When Jo read Othello she had assumed that Desdemona and Emilia had always been friends but discovered in rehearsals how they had been thrown together. Desdemona has to win Emilia's friendship and loyalty. With Othello, Jo says, she never doubts for a moment that their love will not survive, she believes utterly in the strength of their relationship, although aware of a darker world that could intrude on it. 

She admits that moving from rehearsal room to the thrust stage was nerve-wracking but by the third preview she was feeling better.

Her way of learning lines is the same for both film and stage. “Why? I have to know why I am saying the line.” And she does a warm up lasting an hour and a half, as much mental as physical. 
“I am not a singer,” she says so before rehearsals even started she had taken twice weekly singing lessons and could manage a simple version of The Willow Song.

She appreciates the live audience in theatre and playing with them is wonderfully empowering: 

  • The audience that comes to listen seriously and needs to be encouraged to laugh
  • The audience that comes to be entertained and needs to see the seriousness of the play

You must engage with your audience and challenge them, she feels. 

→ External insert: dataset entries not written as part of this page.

Lemma key_code_to_anim_name_beyond_keys key_code self self' :
  beyond_keys self' = beyond_keys self →
  (key_code_to_anim_name key_code self').1 = (key_code_to_anim_name key_code self).1.
Proof.
  intros [= _ _ _ Hnames Htable _].
  by rewrite !key_code_to_anim_name_result, Hnames, Htable.
Qed.

(** X12: what a key event sends to the robot, exactly and in order: the
    dock call if the key is H; then the wheel command if the key is a drive
    key or shift/alt changed; then the head command under the same condition
    for the head keys, unless mouse-look is enabled; then the lift command
    likewise; then the dock call a second time if the key is H. Each command
    is computed from the flags as the event has just set them, and this
    holds for presses and releases alike, also when the release raises. *)
Theorem handle_key_commands key_code is_shift_down is_alt_down is_key_down self :
  emitted self (handle_key key_code is_shift_down is_alt_down is_key_down self).2
  = motion_commands key_code (speed_flags_changed self is_shift_down is_alt_down)
      (with_keys key_code is_shift_down is_alt_down is_key_down self).
Proof.
  apply emitted_app. rewrite handle_key_vector.
  apply (key_motion_fields key_code is_shift_down is_alt_down is_key_down self).
Qed.

(** X13: the queue under a key event. A key press never raises and leaves
    the queue alone. The release of a digit looks its animation up and
    enqueues [PlayAnimation] of it, or raises what the lookup raises and
    leaves the queue alone; the release of the space bar enqueues [SayText]
    of the current text; the release of any other key leaves the queue
    alone. Enqueuing drops the oldest entry when eleven are waiting. *)
Theorem handle_key_queue key_code is_shift_down is_alt_down is_key_down self :
  let result := handle_key key_code is_shift_down is_alt_down is_key_down self in
  let queue := action_queue self in
  (result.1, action_queue result.2)
  = if is_key_down then (Ok tt, queue)
    else if is_digit_key key_code then
      match (key_code_to_anim_name key_code self).1 with
      | Ok anim_name => (Ok tt, enqueued queue (PlayAnimation anim_name))
      | Raise e => (Raise e, queue)
      end
    else if key_code =? ord " " then
      (Ok tt, enqueued queue (SayText (text_to_say self)))
    else (Ok tt, queue).
Proof.
  cbv zeta. rewrite handle_key_eq, key_release_eq.
  destruct (key_motion_fields key_code is_shift_down is_alt_down is_key_down self)
    as (_ & Hqueue & Hkept & _).
  set (self1 := (key_motion key_code is_shift_down is_alt_down is_key_down self).2) in *.
  rewrite (key_code_to_anim_name_beyond_keys key_code self self1 Hkept).
  assert (Htext : text_to_say self1 = text_to_say self) by (by injection Hkept).
  destruct is_key_down; [cbn [fst snd]; by rewrite Hqueue|].
  destruct (is_digit_key key_code).
  - destruct (key_code_to_anim_name key_code self).1; cbn [fst snd];
      by rewrite ?action_queue_set, ?Hqueue.
  - destruct (key_code =? ord " "); cbn [fst snd];
      by rewrite ?action_queue_set, ?Hqueue, ?Htext.
Qed.

Lemma beyond_keys_set_action_queue queue self :
  beyond_keys (set_action_queue queue self) = beyond_keys self
  ∧ (go_fast (set_action_queue queue self), go_slow (set_action_queue queue self))
    = (go_fast self, go_slow self).
Proof. by destruct self. Qed.

(** X14: a key event writes only the intent flags, the queue and the
    robot: the torch and mouse-look modes, the mouse offset, the catalog,
    the bindings and the text to say are what they were, and the speed
    modifiers are exactly the shift and alt states of the event. *)
Theorem handle_key_frame key_code is_shift_down is_alt_down is_key_down self :
  let self' := (handle_key key_code is_shift_down is_alt_down is_key_down self).2 in
  beyond_keys self' = beyond_keys self
  ∧ (go_fast self', go_slow self') = (is_shift_down, is_alt_down).
Proof.
  cbv zeta. rewrite handle_key_eq, key_release_eq.
  destruct (key_motion_fields key_code is_shift_down is_alt_down is_key_down self)
    as (_ & _ & Hkept & Hspeed).
  set (self1 := (key_motion key_code is_shift_down is_alt_down is_key_down self).2) in *.
  destruct is_key_down; [done|].
  destruct (is_digit_key key_code).
  - destruct (key_code_to_anim_name key_code self1).1; cbn [snd]; [|done].
    destruct (beyond_keys_set_action_queue
                (enqueued (action_queue self1) (PlayAnimation a)) self1) as [-> ->].
    done.
  - destruct (key_code =? ord " "); cbn [snd]; [|done].
    destruct (beyond_keys_set_action_queue
                (enqueued (action_queue self1) (SayText (text_to_say self1))) self1)
      as [-> ->].
    done.
Qed.

(** ** Bindings that stay valid *)

Lemma py_getitem_in_range {A} (l : list A) (i : Z) :
  - Z.of_nat (length l) ≤ i < Z.of_nat (length l) →
  ∃ x, py_getitem l i = Ok x ∧ x ∈ l.
Proof.
  intros Hi. unfold py_getitem, py_slot.
  destruct (decide (0 ≤ i)) as [Hpos|Hneg].
  - rewrite bool_decide_eq_true_2 by lia.
    destruct (lookup_lt_is_Some_2 l (Z.to_nat i)) as [x Hx]; [lia|].
    rewrite Hx. exists x. split; [done|]. by eapply list_elem_of_lookup_2.
  - rewrite bool_decide_eq_false_2 by lia. rewrite bool_decide_eq_true_2 by lia.
    destruct (lookup_lt_is_Some_2 l (Z.to_nat (Z.of_nat (length l) + i))) as [x Hx];
      [lia|].
    rewrite Hx. exists x. split; [done|]. by eapply list_elem_of_lookup_2.
Qed.

Lemma is_digit_key_range key_code :
  is_digit_key key_code = true ↔ ord "0" ≤ key_code ≤ ord "9".
Proof.
  unfold is_digit_key. rewrite andb_true_iff, !Z.leb_le. lia.
Qed.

A reminder for Gregory Doran

Does she have another Shakespearean role she would like to play? Lady Macbeth is her reply. And she has told Greg! She says that he nodded and laughed. “I hope he remembers,” she adds. 

It would seem a natural progression: another intense relationship that disintegrates but instead of to her being the innocent victim she would be the unwitting instigator.

Viv Graver

Viv Graver is a retired teacher, who taught Shakespeare for more than 30 years in the north of England. Her present interest is introducing Shakespeare into primary schools. Viv's blog is a series of interviews with RSC cast and creatives about their path to Shakespeare and how they first came to it, at school and elsewhere.